> [WHAT YOU HAVE TO DO]: Where the word "steps" appears in a line below, copy the whole line.

> [DATA FOR THE TASK]:
(** * The SWIFT task queue ([src/queue.c]): a shallow embedding and its properties

    The queue keeps indices into an external task array in a binary max-heap
    keyed by the tasks' [float] weights, fed through a fixed-size incoming
    ring buffer.  This file embeds [queue_bubble_up], [queue_sift_down],
    [queue_get_incoming], [queue_insert], [queue_init] and [queue_gettask]
    as executable functions over an explicit queue record, as seen by one
    thread, and proves the properties of the heap, of the selection window
    and of the task accounting. *)

From Stdlib Require Import ZArith List Lia Bool Permutation Sorted.
From Stdlib Require Import Floats.SpecFloat.
Import ListNotations.
Local Open Scope Z_scope.

(** ** Floating-point weights and scores

    A C [float] is an IEEE-754 value: [spec_float] of the Standard Library,
    whose [SFcompare] is the IEEE comparison (no result on a NaN).  The C
    operators [<], [>] and [>=] are the three tests below. *)
Module Float.

Definition float := spec_float.

Definition is_nan (a : float) : bool :=
  match a with S754_nan => true | _ => false end.

(** C [a < b]. *)
Definition lt (a b : float) : bool := SFltb a b.

(** C [a > b]. *)
Definition gt (a b : float) : bool :=
  match SFcompare a b with Some Gt => true | _ => false end.

(** C [a >= b]. *)
Definition ge (a b : float) : bool :=
  match SFcompare a b with Some (Gt | Eq) => true | _ => false end.

(** The binary32 value of a small integer, for concrete scenarios. *)
Definition of_Z (z : Z) : float := binary_normalize 24 128 z 0 false.

(** An integer rank in three components that orders the non-NaN floats as
    [SFcompare] does. *)
Definition rank (a : float) : Z * Z * Z :=
  match a with
  | S754_nan => (0, 0, 0)
  | S754_zero _ => (0, 0, 0)
  | S754_infinity true => (-2, 0, 0)
  | S754_infinity false => (2, 0, 0)
  | S754_finite false m e => (1, e, Zpos m)
  | S754_finite true m e => (-1, - e, - Zpos m)
  end.

Definition rank_ge (x y : Z * Z * Z) : Prop :=
  let '(a1, a2, a3) := x in
  let '(b1, b2, b3) := y in
  a1 > b1 \/ (a1 = b1 /\ (a2 > b2 \/ (a2 = b2 /\ a3 >= b3))).

End Float.

Abbreviation float := Float.float.
(** Running the deferred operation: [action()].  Only the screenshot
    action produces a payload. *)
Definition runAction (a : Action) : Page -> Outcome (list Content) * Page :=
  fun p =>
    match a with
    | RunCall call =>
        match issue call p with
        | (Returned _, p') => (Returned [], p')
        | (Threw e, p') => (Threw e, p')
        end
    | RunSteps steps =>
        match issueAll steps p with
        | (Returned _, p') => (Returned [], p')
        | (Threw e, p') => (Threw e, p')
        end
    | TakeScreenshot target options =>
        match issue (Screenshot target options) p with
        | (Returned _, p') =>
            (Returned [ImageContent (screenshotBase64 target p)
                         (match options_type options with
                          | png => "image/png"
                          | jpeg => "image/jpeg"
                          end)], p')
        | (Threw e, p') => (Threw e, p')
        end
    end.

(** Modelled from the spec: the recapture of step 7, [captureSnapshot] on
    the current Tab; the text of the new Snapshot is returned. *)
Definition recapture : Async Context string :=
  fun c =>
    match currentTab c with
    | Some t =>
        let t' := Tab_captureSnapshot t in
        match snapshotOrDie t' with
        | Returned s => (Returned (PageSnapshot_text s), setCurrentTab t' c)
        | Threw e => (Threw e, setCurrentTab t' c)
        end
    | None => (Threw (PreconditionError "No current tab"), c)
    end.

(** Modelled from the spec: [Context.run], steps 4 to 8 of the dispatcher
    algorithm: plan, run the deferred operation, wait for the network when
    asked (a bounded wait, which changes nothing here), recapture when
    asked, and assemble the response from the trace, the payload and the
    text of the new Snapshot. *)
Definition Context_run (tool : Tool) (arguments : JsValue) : Async Context Response :=
  pending <- handle tool arguments ;;
  payload <- match action pending with
             | Some a => onPage (runAction a)
             | None => ret []
             end ;;
  texts <- (if captureSnapshot pending
            then (t <- recapture ;; ret [join newline (code pending); t])
            else ret [join newline (code pending)]) ;;
  ret {| content := app (map TextContent texts) payload; isError := false |}.

End Execution.

(** ** The dispatcher ([server.ts]) *)

(** [createErrorResponse(text)]. *)
Definition createErrorResponse (text : string) : Response :=
  {| content := [TextContent text]; isError := true |}.

(** [modalStates.includes(x)], with [x] possibly [undefined]. *)
Definition includes (l : list string) (x : option string) : bool :=
  match x with
  | Some s => existsb (String.eqb s) l
  | None => false
  end.

(** Modelled from the spec: one active modal state in caller-displayable
    form, its type and its description. *)
Definition modalStateLine (s : ModalState) : string :=
  "- " ++ type s ++ ": " ++ description s.

(** Modelled from the spec: [Context.modalStatesMarkdown], which
    enumerates the active modal states, one line each. *)
Definition modalStatesMarkdown (c : Context) : list string :=
  map modalStateLine (modalStates c).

> [YOUR SOLUTION]:
    | RunSteps steps =>
        match issueAll steps p with
(** Modelled from the spec: [Context.run], steps 4 to 8 of the dispatcher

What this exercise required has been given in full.